Other image sources: Compfight, Dreamstime, Photo Pin, freeimages, Public Domain Pictures, Fotolia, Ancestry Images (old and antique prints, maps and portraits) and morgueFile (gratis if you give credit to the photographer). 

In all cases, make sure you read the fine print, because there are some restrictions on commercial use.

8. … or use animated images or a thumbnail/video link. 

If a picture is worth a thousand words, animated images or videos are even more valuable. You can embed a static thumbnail video image in an email that links to a video on a landing page, or you could create an animated GIF and embed it directly into the email. 

Various tools allow you to create GIFs—,—while GifDeck allows you to turn a SlideShare into a cool, embeddable GIF that’s more compelling than a static image.

9. Include a P.S. 

A postscript after the main body can restate an offer, create a sense of urgency or add a bonus. Additionally, a P.S. is a chance to underscore your human, personal approach.
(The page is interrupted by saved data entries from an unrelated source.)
(* ===== verification/Tracking.v ===== *)
(** * The call tracker and the metrics under concurrent requests

    [observedLedger] counts the ledger calls in flight and keeps the oldest: the
    readiness check trusts it.  [tracked] is the protocol of one program: a call
    it begins is closed, and counted when there are metrics, before the next one
    begins and before the program ends; and an operation that is counted is
    logged.  Every method of the service follows it, so that in every
    interleaving the tracker holds exactly the calls that are open and the
    metrics say what the tracker and the log say. *)
From S2P Require Import Prelude GoBase Domain TigerBeetle TigerBeetleModel LedgerModel.
From S2P Require Import Cache Health Interface Semantics Metrics Contract FakeLedger Service Operations.
From S2P Require Import Scenarios System.
Import GoInt GoError GoTime.
Local Open Scope Z_scope.
Local Open Scope prog_scope.

(** Where a program is: between calls, in a call, after a call that is not
    counted yet, after an operation that is counted and not logged yet. *)
Inductive phase := Idle | Open (id : Z) | Closed | Counted (label : string * string).

(** The four effects that are calls of the ledger. *)
Definition is_ledger_call {sdk : SDK} {X} (e : eff X) : bool :=
  match e with
  | CreateAccountCall _ | CreateTransferCall _ | LookupAccountCall _ | LookupTransferCall _ => true
  | _ => false
  end.

(** [reading] holds of what the program may have read from the clock. *)
Section tracked.
Context {sdk : SDK} (metrics : bool) (reading : Time → Prop).

(** The phase of a program before an effect and after it. *)
Definition track {X} (e : eff X) : (X → phase → Prop) → phase → Prop :=
  match e in eff X return (X → phase → Prop) → phase → Prop with
  | TimeNow => λ K o, ∀ t, reading t → K t o
  | BeginCall m started => λ K o, o = Idle ∧ m = metrics ∧ reading started ∧ ∀ id, K id (Open id)
  | DoneCall m id _ _ => λ K o, o = Open id ∧ m = metrics ∧ K tt (if metrics then Closed else Idle)
  | ObserveLedgerCall _ _ _ => λ K o, o = Closed ∧ K tt Idle
  | ObserveOperation kind outcome _ => λ K o, o = Idle ∧ metrics = true ∧ K tt (Counted (kind, outcome))
  | LogInfo msg fields => λ K o,
      match completion (OutLog msg fields) with
      | Some label => o = if metrics then Counted label else Idle
      | None => o = Idle
      end ∧ K tt Idle
  | CreateAccountCall _ => λ K o, (∃ id, o = Open id) ∧ ∀ x, K x o
  | CreateTransferCall _ => λ K o, (∃ id, o = Open id) ∧ ∀ x, K x o
  | LookupAccountCall _ => λ K o, (∃ id, o = Open id) ∧ ∀ x, K x o
  | LookupTransferCall _ => λ K o, (∃ id, o = Open id) ∧ ∀ x, K x o
  | _ => λ K o, ∀ x, K x o
  end.

Fixpoint tracked {A} (p : prog A) (o : phase) : Prop :=
  match p with
  | Ret _ | Panic => o = Idle
  | Call e k => track e (λ x, tracked (k x)) o
  end.

(** An effect that does not report to the tracker, the metrics or the log. *)
Definition untracked {X} (e : eff X) : Prop :=
  match e with
  | BeginCall _ _ | DoneCall _ _ _ _ | ObserveLedgerCall _ _ _ | ObserveOperation _ _ _ | LogInfo _ _ => False
  | _ => True
  end.

Lemma track_mono {X} (e : eff X) (K K' : X → phase → Prop) o :
  (∀ x o', K x o' → K' x o') → track e K o → track e K' o.
Proof. intros HK. destruct e; cbn; naive_solver. Qed.

Lemma track_untracked {X} (e : eff X) (K : X → phase → Prop) o :
  untracked e → (is_ledger_call e = true → ∃ id, o = Open id) → (∀ x, K x o) → track e K o.
Proof. destruct e; cbn; naive_solver. Qed.

Lemma tracked_ret {A} (a : A) : tracked (Ret a) Idle.
Proof. done. Qed.

Lemma tracked_panic {A} : tracked (@Panic sdk A) Idle.
Proof. done. Qed.

Lemma tracked_bind {A B} (p : prog A) (f : A → prog B) o :
  tracked p o → (∀ a, tracked (f a) Idle) → tracked (bind p f) o.
Proof.
  intros Hp Hf. revert o Hp. induction p as [a| |X e k IH]; intros o; cbn; [by intros ->|done|].
  apply track_mono. intros x o'. apply IH.
Qed.

Lemma tracked_bind_err {A B} (p : prog (result error A)) (f : A → prog (result error B)) o :
  tracked p o → (∀ a, tracked (f a) Idle) → tracked (bind_err p f) o.
Proof. intros Hp Hf. apply tracked_bind; [done|]. by intros [e|a]. Qed.

Lemma tracked_call {X} (e : eff X) : untracked e → is_ledger_call e = false → tracked (call e) Idle.
Proof. intros He Hl. apply track_untracked; [done|by rewrite Hl|done]. Qed.

(** The wrapper of a ledger call closes and counts what it opens. *)
Lemma tracked_observed {A} kind (e : eff (result error A)) :
  untracked e → tracked (observed metrics kind e) Idle.
Proof.
  intros He. cbn. intros t Ht. split_and!; [done..|]. intros id. apply track_untracked; [done|by exists id|].
  intros r t' _. split_and!; [done..|]. by destruct metrics.
Qed.
End tracked.

Ltac tracked_step :=
  lazymatch goal with
  | |- ∀ _, _ => intro
  | |- tracked _ _ (match ?x with _ => _ end) _ => destruct x
  | |- tracked _ _ (let '_ := ?x in _) _ => destruct x
  | |- tracked _ _ (bind _ _) _ => apply tracked_bind
  | |- tracked _ _ (bind_err _ _) _ => apply tracked_bind_err
  | |- tracked _ _ (call _) _ => by apply tracked_call
  | |- tracked _ _ (Ret _) _ => apply tracked_ret
  | |- tracked _ _ Panic _ => apply tracked_panic
  | |- tracked _ _ (observed _ _ _) _ => by apply tracked_observed
  | |- tracked _ _ _ _ => solve [eauto with ledger nocore] || (progress cbv beta zeta)
  end.
Ltac tracked := repeat tracked_step.

(** ** Every method of the service *)
Section methods.
Context {sdk : SDK} (s : Service) (reading : Time → Prop).
#[local] Abbreviation tracked := (tracked (metrics s) reading).

(** Every completion that is counted is logged with the same labels. *)
Lemma tracked_completion kind rid st amount started lst attrs :
  tracked (observeCompletion s kind rid st amount started lst attrs) Idle.
Proof.
  intros t Ht. cbn. destruct (metrics s) eqn:E; cbn; rewrite ?E; repeat split.
Qed.
#[local] Hint Resolve tracked_completion : ledger.

Lemma tracked_remember account : tracked (rememberAccount s account) Idle.
Proof. unfold rememberAccount, cache_store. tracked. Qed.
#[local] Hint Resolve tracked_remember : ledger.

Lemma tracked_require id kind : tracked (requireAccountKind s id kind) Idle.
Proof. unfold requireAccountKind, cache_store, observedLedger_LookupAccount. tracked. Qed.
#[local] Hint Resolve tracked_require : ledger.

Lemma tracked_execute kind rid t st : tracked (executeTransaction s kind rid t st) Idle.
Proof. unfold executeTransaction, observedLedger_CreateTransfer. tracked. Qed.
#[local] Hint Resolve tracked_execute : ledger.

Lemma tracked_move kind rid a c amount b : tracked (moveCardFunds s kind rid a c amount b) Idle.
Proof. unfold moveCardFunds. tracked. Qed.
#[local] Hint Resolve tracked_move : ledger.

Lemma tracked_existing q original iid aid started ms rest :
  tracked rest Idle → tracked (existing_increment_or s q original iid aid started ms rest) Idle.
Proof.
  intros Hrest. unfold existing_increment_or, lookupExistingIncrement, observedLedger_LookupTransfer,
    observe_increment. tracked.
Qed.
#[local] Hint Resolve tracked_existing : ledger.

Lemma tracked_increment_answer q original started ms r :
  tracked (increment_answer s q original started ms r) Idle.
Proof. unfold increment_answer, observe_increment. tracked. Qed.
#[local] Hint Resolve tracked_increment_answer : ledger.

Lemma tracked_increment ctx q : tracked (IncrementAuthorization s ctx q) Idle.
Proof.
  unfold IncrementAuthorization, increment_declined, increment_approved, increment_submit,
    observe_increment, observedLedger_LookupTransfer, observedLedger_CreateTransfer. tracked;
  apply tracked_existing; tracked.
Qed.

Lemma tracked_authorize ctx q : tracked (Authorize s ctx q) Idle.
Proof.
  unfold Authorize, Authorize_declined, Authorize_submit, observe_authorization,
    observedLedger_LookupTransfer, observedLedger_CreateTransfer. tracked.
Qed.

Lemma tracked_provision accounts : tracked (provision s accounts) Idle.
Proof.
  induction accounts as [|[kind id] accounts IH]; cbn [provision]; [done|].
  unfold observedLedger_CreateAccount. tracked.
Qed.

Lemma tracked_create q : tracked (CreateAccount s q) Idle.
Proof.
  unfold CreateAccount, parent_of_request, CreateAccount_submit, observedLedger_CreateAccount. tracked.
Qed.

Lemma tracked_dispatch q : tracked (dispatch s q) Idle.
Proof.
  destruct q; cbn [dispatch]; (apply tracked_bind; [|done]).
  - apply tracked_provision.
  - apply tracked_create.
  - unfold Balance, observedLedger_LookupAccount. tracked.
  - unfold TopUp. tracked.
  - unfold Withdraw. tracked.
  - unfold AllocateToCard. tracked.
  - unfold ReturnFromCard. tracked.
  - apply tracked_authorize.
  - apply tracked_increment.
  - unfold Service_LedgerHealth, observedLedger_Health. tracked.
Qed.
End methods.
“There’s a reason we still see these in personal emails, sales emails and even direct mail—they still work,” Boyle says. “Since the P.S. is the end of the line, use it as a call to action that supports your primary offer rather than introducing an entirely new one. This way, people who skim and scroll right to the bottom still know what the big deal is—and they can act on it.”
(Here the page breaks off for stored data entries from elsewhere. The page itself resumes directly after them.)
(* ===== verification/HttpRefinement.v ===== *)
(** * The HTTP server refines the service

    A simulation: an execution of any HTTP requests is, effect by effect, an
    execution of service methods - for each request the readiness check of its
    admission and the method it asks for - on the same world, and what each
    request is sent is what these two methods returned. *)
From S2P Require Import Prelude GoBase GoCrypto Domain TigerBeetle TigerBeetleModel LedgerModel.
From S2P Require Import Cache Health Interface Semantics Contract FakeLedger Service ServiceSpec.
From S2P Require Import Operations OperationsSpec Invariant Safety Replay Scenarios System Requests Snapshots.
From S2P Require Import Http HttpProgram Admission HttpSemantics Server HttpSystem.
Import GoInt GoError GoTime.
Local Open Scope Z_scope.

(** ** The simulation *)
Section simulation.
Context {sdk : SDK}.

(** What is left of the two methods, the check and the call, when a handler ends. *)
Definition ending A : Type := outcome A → prog response → prog response → Prop.

(** An effect on the service is the next effect of one of the two methods; the
    others are not seen by them. *)
Definition heff_follows {X} (e : heff X) :
    (X → prog response → prog response → Prop) → prog response → prog response → Prop :=
  match e in heff X return
    (X → prog response → prog response → Prop) → prog response → prog response → Prop with
  | ServiceEffect e => λ K check call,
      (∃ f, check = Call e f ∧ ∀ x, K x (f x) call) ∨ (∃ f, call = Call e f ∧ ∀ x, K x check (f x))
  | _ => λ K check call, ∀ x, K x check call
  end.
Fixpoint follows {A} (p : hprog A) (Q : ending A) : prog response → prog response → Prop :=
  match p with
  | HRet a => Q (Returned a)
  | HPanic c => Q (Panicked c)
  | HCall e k => heff_follows e (λ x, follows (k x) Q)
  end.

Lemma heff_follows_mono {X} (e : heff X) (K K' : X → prog response → prog response → Prop) check call :
  (∀ x check call, K x check call → K' x check call) →
  heff_follows e K check call → heff_follows e K' check call.
Proof. intros HK. destruct e; cbn; naive_solver. Qed.

Lemma follows_mono {A} (p : hprog A) (Q Q' : ending A) check call :
  (∀ o check call, Q o check call → Q' o check call) → follows p Q check call → follows p Q' check call.
Proof.
  intros HQ. revert check call. induction p as [a|c|X e k IH]; intros check call; cbn; [apply HQ..|].
  apply heff_follows_mono, IH.
Qed.

Lemma follows_bind {A B} (p : hprog A) (f : A → hprog B) Q check call :
  follows p (λ o, match o with Returned a => follows (f a) Q | Panicked c => Q (Panicked c) end) check call →
  follows (hbind p f) Q check call.
Proof.
  revert check call. induction p as [a|c|X e k IH]; intros check call; cbn; [done..|].
  apply heff_follows_mono, IH.
Qed.

Lemma follows_deferred {A} (p : hprog A) cleanup Q check call :
  follows p (λ o, follows cleanup
    (λ o', match o' with Returned _ => Q o | Panicked c => Q (Panicked c) end)) check call →
  follows (deferred p cleanup) Q check call.
Proof.
  revert check call. induction p as [a|c|X e k IH]; intros check call; cbn.
  3: apply heff_follows_mono, IH.
  all: intros H; apply follows_bind; revert H; apply follows_mono; by intros [] ? ?.
Qed.

Lemma follows_recovered {A} (p : hprog A) handler Q check call :
  follows p (λ o, match o with Returned a => Q (Returned a) | Panicked c => follows (handler c) Q end)
    check call →
  follows (recovered p handler) Q check call.
Proof.
  revert check call. induction p as [a|c|X e k IH]; intros check call; cbn; [done..|].
  apply heff_follows_mono, IH.
Qed.

(** A method called from a handler is the call. *)
Lemma follows_call {A B} c (p : prog A) (k : A → hprog B) (f : A → response) Q check :
  (∀ a, follows (k a) Q check (Ret (f a))) → Q (Panicked c) check Panic →
  follows (in_service c p k) Q check (bind p (λ a, Ret (f a))).
Proof.
  intros Hk Hpanic. induction p as [a| |X e g IH]; cbn; [apply Hk|done|].
  right. eexists. split; [done|]. exact IH.
Qed.

Context {L : Type} {ledger : Ledger L}.

(** Every handler with what is left of its methods. *)
Record following {A} (Qs : list (ending A)) (ts : list (hprog A)) (checks calls : list (prog response)) :
    Prop := {
  fo_specs : length Qs = length ts;
  fo_checks : length checks = length ts;
  fo_calls : length calls = length ts;
  fo_follows i Q p check call : Qs !! i = Some Q → ts !! i = Some p → checks !! i = Some check →
    calls !! i = Some call → follows p Q check call }.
10. Include feedback and forward mechanisms. 

Give your subscribers a way to share the email as well as get in touch—via share, forward-to-a-friend, blog comments or simple reply. 

11. Grade your email copy to be sure you aren’t talking above your audience. 

Some email providers include a grading or an assessment option. You could also use a service such as The Readability Test Tool (, an alternative to the Flesch-Kincaid tool that’s built into Microsoft Word, which provides document-readability statistics, such as the grade level at which it’s written and how many passive sentences it contains.

12. Verify your links. 

Click them to be sure they work and go where you want them to.

13. Before pulling the trigger, send the email to yourself.

The marketing cliché “Always be testing” isn’t just for conversion optimization—“it’s a must for your email process,” Boyle says. “We all make mistakes, but having an experienced set of eyes proofreading every send makes a huge difference. Minimizing typos and, even worse, those dreaded ‘oops’ emails, builds confidence in your brand, so make the time!”